Paul and friend Alex (a PhD student in my cohort, whose great kids I’ve talked about in this blog) spent yesterday working through his house in Lakeview. Lakeview is a beautiful family neighborhood in the north of the city boarding on Lake Pontchartrain. It was a top contender in our home search, ruled out only because I was so enamored with the Audubon Park area that I stubbornly refused to look outside of it. Lakeview was badly flooded by the breech of the 17th street levee, the levee that divides Orleans and Jefferish Parish on the north west side of town.

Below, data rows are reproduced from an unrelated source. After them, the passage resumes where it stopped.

(* ===== verification/Validation.v ===== *)
(** Closed input validation: [src/crates/runtime/src/validation.rs].

    Session manifests, clipboard text and actions are checked before any
    driver call.  The theorems characterize the accepted manifests exactly,
    and show what every accepted action guarantees to the driver. *)

From S2P Require Import Prelude Floats Geometry Text Protocol Errors.

Definition MAX_ALLOWED_APPLICATIONS : Z := 128.
Definition MAX_DISCOVERY_REF_BYTES : Z := 256.
Definition MAX_APPLICATION_ALLOWLIST_BYTES : Z := 32 * 1024.
Definition MAX_ACTIONS : Z := 32.
Definition MAX_TEXT_BYTES : Z := max_text_bytes DEFAULT_LIMITS.
Definition MAX_KEYS : Z := max_keys DEFAULT_LIMITS.
Definition MAX_CLICK_COUNT : Z := max_click_count DEFAULT_LIMITS.
Definition MAX_SCROLL_DELTA : f64 := f64_of_Z (max_scroll_delta DEFAULT_LIMITS).
Definition MAX_DRAG_DURATION_MS : Z := max_pointer_duration_ms DEFAULT_LIMITS.
Definition MAX_WINDOW_COORDINATE : f64 := f64_of_Z (max_window_coordinate DEFAULT_LIMITS).
Definition MAX_WINDOW_DIMENSION : f64 := f64_of_Z (max_window_dimension DEFAULT_LIMITS).
Definition MAX_RANGE_VALUE : f64 := f64_of_Z (max_range_value DEFAULT_LIMITS).

Definition invalid (message : string) : CuaError := public_error InvalidRequest message false None.

(** The [try_fold] of [checked_add] over the reference lengths. *)
Fixpoint sum_lengths (total : Z) (refs : list string) : option Z :=
  match refs with
  | [] => Some total
  | r :: rest =>
      match checked_add total (slen r) with
      | Some t => sum_lengths t rest
      | None => None
      end
  end.

Definition validate_manifest (m : CapabilityManifest) (max_ttl_seconds : Z) : Result unit CuaError :=
  ensure_not ((ttl_seconds m =? 0) || (max_ttl_seconds <? ttl_seconds m))
    (invalid "session ttl is outside the supported range") ;?
  ensure_not
    ((negb (allow_display_capture m) && negb (allow_clipboard_read m)
      && negb (allow_clipboard_write m) && bool_decide (application_refs m = []))
     || (MAX_ALLOWED_APPLICATIONS <? zlen (application_refs m)))
    (invalid "application reference allowlist is empty without display-capture or clipboard authority, or is too large") ;?
  let? allowlist_bytes :=
    ok_or (sum_lengths 0 (application_refs m)) (invalid "application allowlist is too large") in
  ensure_not
    ((MAX_APPLICATION_ALLOWLIST_BYTES <? allowlist_bytes)
     || existsb (fun r => MAX_DISCOVERY_REF_BYTES <? slen r) (application_refs m))
    (invalid "application allowlist is too large") ;?
  ensure_not (MAX_ACTIONS <? zlen (allowed_actions m)) (invalid "action allowlist is too large") ;?
  ensure_not (existsb (fun r => is_blank r || negb (is_trimmed r)) (application_refs m))
    (invalid "discovery references must be non-empty and normalized") ;?
  ensure_not (negb (all_unique (application_refs m)))
    (invalid "application allowlist contains duplicates") ;?
  ensure_not (negb (all_unique (allowed_actions m)))
    (invalid "action allowlist contains duplicates") ;?
  ensure_not
    (bool_decide (mode m = ReadOnly)
     && (negb (bool_decide (allowed_actions m = [])) || allow_foreground_input m
         || allow_clipboard_write m || restore_foreground_after_input m))
    (invalid "read-only sessions cannot authorize actions or foreground input") ;?
  ensure_not (restore_foreground_after_input m && negb (allow_foreground_input m))
    (invalid "foreground restoration requires foreground input authority") ;?
  ensure_not (allow_clipboard_write m && negb (allow_clipboard_read m))
    (invalid "clipboard writes require clipboard-read authority for a fresh change guard") ;?
  Ok tt.

Definition validate_clipboard_text (text : string) (max_text_bytes : Z) : Result unit CuaError :=
  ensure_not ((max_text_bytes <? slen text) || contains_nul text)
    (invalid "clipboard text is too large or contains an embedded NUL") ;?
  Ok tt.

Definition supported_keys : list string :=
  ["mod"; "win"; "meta"; "command"; "control"; "alt"; "option"; "shift"; "enter"; "return"; "tab";
   "space"; "backspace"; "delete"; "escape"; "left"; "right"; "up"; "down"; "home"; "end";
   "page_up"; "page_down"; "f1"; "f2"; "f3"; "f4"; "f5"; "f6"; "f7"; "f8"; "f9"; "f10"; "f11";
   "f12"; "a"; "b"; "c"; "d"; "e"; "f"; "g"; "h"; "i"; "j"; "k"; "l"; "m"; "n"; "o"; "p"; "q";
   "r"; "s"; "t"; "u"; "v"; "w"; "x"; "y"; "z"; "0"; "1"; "2"; "3"; "4"; "5"; "6"; "7"; "8"; "9"]%string.

Definition is_supported_key (key : string) : bool :=
  if is_punctuation_key key then true
  else bool_decide (canonical_key key ∈ supported_keys).

Definition validate_text (text : string) : Result unit CuaError :=
  ensure_not ((MAX_TEXT_BYTES <? slen text) || contains_nul text)
    (invalid "text input is too large or contains NUL") ;?
  Ok tt.

Definition validate_screenshot_point (p : NormalizedPoint) (mapping : option ScreenshotMapping)
    : Result unit CuaError :=
  let? m := ok_or mapping (invalid "pixel actions require a screenshot in the guarded observation") in
  ensure_not (bool_decide (to_pixel p (sm_pixel_size m) = None))
    (invalid "point lies outside the guarded screenshot") ;?
  Ok tt.
Definition write_clipboard (input : WriteClipboardInput) : M E CommandResult :=
  let id := wc_session_id input in
  let bound := max_clipboard_text_bytes (config rt) in
  let! s := session id in
  lift (ensure_not (negb (allow_clipboard_write (se_manifest s)))
    (with_mutation_status capability_denied NotDispatched)) ;!
  lift (rmap_err (fun e => with_mutation_status e NotDispatched)
    (validate_clipboard_text (wc_text input) bound)) ;!
  with_clipboard_lane (with_mutation_status clipboard_busy NotDispatched) (
    let! taken := lock_state id (fun live _ n =>
      let '(st, marker) := take_clipboard_marker (se_state live) (wc_clipboard_ref input) in
      (st, n, marker)) in
    let! change_marker := lift (ok_or taken stale_clipboard) in
    let! output := from_driver (call (CallWriteClipboard change_marker (wc_text input) bound)
      (drv_write_clipboard change_marker (wc_text input) bound)) in
    lift (rmap_err (fun e => with_mutation_status e Indeterminate)
      (validate_clipboard_change_marker (dcw_change_marker output))) ;!
    lift (ensure_not (negb (is_supported_by (dcw_effect_status output) (dcw_evidence_kind output)))
      (with_mutation_status
         (public_error Internal "driver returned incoherent clipboard effect evidence" false
            (Some "read_clipboard_again"%string))
         Indeterminate)) ;!
    let! r := issue_clipboard_ref id (dcw_change_marker output) in
    ret (RClipboardWritten {| cw_clipboard_ref := r; cw_delivery_mode := System; cw_dispatched := true;
           cw_effect_status := dcw_effect_status output; cw_evidence_kind := dcw_evidence_kind output |})).

(** ** Screenshots and observations *)

Definition free_worker (w : World E) : World E :=
  {| w with w_artifact_workers := w_artifact_workers w + 1 |}.

Definition take_worker (w : World E) : World E :=
  {| w with w_artifact_workers := w_artifact_workers w - 1 |}.

(** [Runtime::write_screenshot]: the encoding runs on a worker. *)
Definition write_screenshot (id : SessionId) (image : RgbaImage) (bounds : ScreenRect) : M E ScreenshotArtifact :=
  modify await_permit ;!
  modify take_worker ;!
  finally (
    await ;!
    (fun w =>
       let '(store, e, n, r) := write_image fs (w_artifacts w) (w_env w) (w_uuid w) id image bounds in
       ({| w with w_artifacts := store; w_env := e; w_uuid := n |}, [], Returned r)))
    free_worker.

Definition workers_exhausted : CuaError :=
  public_error Busy "artifact worker capacity is exhausted" true (Some "retry_after_capacity"%string).

(** [Runtime::read_artifact]. *)
Definition runtime_read_artifact (a : ScreenshotArtifact) (max_bytes : Z) : M E (list Z) :=
  let! free := read w_artifact_workers in
  if free <=? 0 then fail workers_exhausted
  else
    modify take_worker ;!
    finally (await ;! (fun w => (w, [], Returned (read_artifact fs (w_artifacts w) (w_env w) a max_bytes))))
      free_worker.

(** [Runtime::take_artifact]. *)
Definition runtime_take_artifact (a : ScreenshotArtifact) (max_bytes : Z) : M E (list Z) :=
  let! free := read w_artifact_workers in
  if free <=? 0 then fail workers_exhausted
  else
    modify take_worker ;!
    finally (
      await ;!
      (fun w =>
         let '(store, e, r) := take_artifact fs (w_artifacts w) (w_env w) a max_bytes in
         ({| w with w_artifacts := store; w_env := e |}, [], Returned r)))
      free_worker.

Definition observe_display (input : ObserveDisplayInput) : M E CommandResult :=
  let id := od_session_id input in
  let! s := session id in
  lift (ensure_not (negb (allow_display_capture (se_manifest s))) capability_denied) ;!
  let! known := read_state id (fun st => st_displays st !! od_display_ref input) in
  let! display := lift (ok_or known reference_not_found) in
  let! (image, screen_bounds) := from_driver (call (CallObserveDisplay display) (drv_observe_display display)) in
  lift (ensure_not (negb (screen_rect_eq screen_bounds (dd_screen_bounds display)))
    (public_error StaleObservation "display topology changed during capture" true
       (Some "list_displays_again"%string))) ;!
  let! screenshot := write_screenshot id image screen_bounds in
  let! revoked := is_revoked id in
  if revoked then remove_artifacts id ;! fail session_unavailable
  else
    let! wall := read w_wall in
    let! captured_at := lift (ok_or (format_rfc3339 wall)
      (internal "failed to format display observation timestamp")) in
    let! observation_id := new_ref "observation_" in
    ret (RDisplayObserved {| do_observation_id := observation_id; do_display_ref := od_display_ref input;
           do_captured_at := captured_at; do_display_screen_bounds := screen_bounds;
           do_screenshot := screenshot |}).

(** [Runtime::observe_driver_window]: one more attempt after a stale capture. *)
Definition observe_driver_window (id : SessionId) (window : DriverWindow) (include_screenshot : bool)
    (ax : AccessibilityMode) (scene : bool) : M E DriverObservation :=
  let observe := call (CallObserveWindow scene id window include_screenshot ax)
    (if scene then drv_observe_application_scene_scoped id window include_screenshot ax
     else drv_observe_window_scoped id window include_screenshot ax) in
  let! first := observe in
  match first with
  | Err error =>
      if bool_decide (de_kind error = DStaleObservation) then from_driver observe
      else fail (cua_error_from error)
  | Ok observation => ret observation
  end.

(** The truncation [observe_window] reports. *)
Definition truncation_of (observation : DriverObservation) (emitted : Z) : bool * option ObservationTruncation :=
  let over := max_elements_per_observation (config rt) <? zlen (dob_elements observation) in
  let complete := dob_elements_complete observation && negb over in
  (complete,
   if complete then None
   else if over then
     Some {| ot_reason := NodeLimit; ot_emitted_elements := default U32_MAX (u32_try_from emitted) |}
   else dob_elements_truncation observation).

(** The code of [observe_window] under the state lock: older observations of
    the window are invalidated, room is made, and the new record is stored.
    [None] is a panic of [project_observation]. *)
Definition store_observation (input : ObserveWindowInput) (scene : bool) (started_at : Z)
    (observation : DriverObservation) (mapping : option ScreenshotMapping)
    (live : Session) (t : Z) (n : nat)
    : SessionState * nat * option (ObservationId * list AccessibilityElement) :=
  let st := invalidate_window_observations (se_state live) (ow_window_ref input) in
  let st := trim_observations st (max_observations_per_session (config rt)) in
  match project_observation observation (ow_window_ref input) mapping
          (max_elements_per_observation (config rt)) t n with
  | None => (st, n, None)
  | Some (record, elements, n') =>
      let record := {| record with ob_application_scene := scene; ob_created_at := started_at |} in
      ({| st with st_observations := <[ob_id record := record]> (st_observations st) |}, n',
       Some (ob_id record, elements))
  end.

(** The authorized window behind a public reference; the common beginning of
    [observe_window] and [verify_state]. *)
Definition authorized_window (s : Session) (r : WindowRef) : M E DriverWindow :=
  let! known := read_state (se_id s) (fun st => st_windows st !! r) in
  let! window := lift (ok_or known reference_not_found) in
  lift (ensure_not (negb (allows_application s (dw_application window))) capability_denied) ;!
  ret window.

Definition observe_window (input : ObserveWindowInput) (scene : bool) : M E CommandResult :=
  let id := ow_session_id input in
  let! s := session id in
  let! window := authorized_window s (ow_window_ref input) in
  let! started_at := now in
  let! observation := observe_driver_window id window (ow_include_screenshot input) (ow_accessibility input) scene in
  let! revoked := is_revoked id in
  lift (ensure_not revoked session_unavailable) ;!
  lift (ensure_not (negb (str_eqb (dob_window_key observation) (dw_key window)))
    (internal "driver observation target mismatch")) ;!
  let! screenshot :=
    match dob_screenshot observation, dob_screenshot_screen_bounds observation with
    | Some image, Some bounds => let! a := write_screenshot id image bounds in ret (Some a)
    | None, None => ret None
    | _, _ => fail (internal "driver returned an incomplete screenshot mapping")
    end in
  let! revoked := is_revoked id in
  if revoked then remove_artifacts id ;! fail session_unavailable
  else
    let! wall := read w_wall in
    let! captured_at := lift (ok_or (format_rfc3339 wall) (internal "failed to format observation timestamp")) in
    let! stored := lock_state id
      (store_observation input scene started_at observation (sa_mapping <$> screenshot)) in
    match stored with
    | None => panic
    | Some (observation_id, elements) =>
        let '(complete, truncation) := truncation_of observation (zlen elements) in
        ret (RWindowObserved {| wo_observation_id := observation_id; wo_window_ref := ow_window_ref input;
               wo_captured_at := captured_at; wo_window_screen_bounds := dob_window_screen_bounds observation;
               wo_screenshot := screenshot; wo_elements := elements; wo_elements_complete := complete;
               wo_elements_truncation := truncation |})
    end.

Definition verify_state (input : VerifyStateInput) : M E CommandResult :=
  let! s := session (vs_session_id input) in
  let! window := authorized_window s (vs_window_ref input) in
  let! result := from_driver (call (CallVerifyState window (vs_predicate input))
    (drv_verify_state window (vs_predicate input))) in
  ret (RStateVerified {| vo_matched := dv_matched result; vo_evidence := dv_evidence result |}).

As described by Paul, the destruction in the neighborhood is beyond words. Roughly 7 feet of water engulfed Alex’s house, filling the first story. Although the second story was spared the damage of rising water, they found the front door open and the dry rooms looted. They said that the looting looked methodical, obviously took time, and had every indication of being from a relief worker or other officer; heavy boot prints fill the house where all drawers were searched, a hall safe broken open, and every small valuable carried out in a basket stolen from the front room.
They have taken hundreds of pictures, although Paul reports that they absolutely cannot do the reality justice. When combined with the smells, the heat, and the sounds, the totality of the destruction can only be realized. Little things remind you of what occurred: Alex’s house once had a back porch. It is gone, no indication of where it went, how it left their back yard, or where it now resides. A two-story staircase sits on his back fence, no idea from where it came. The piles of debris more than one can take in. They work slowly, hearing the noises of trucks, beeping of alarms, and buzzing of insects.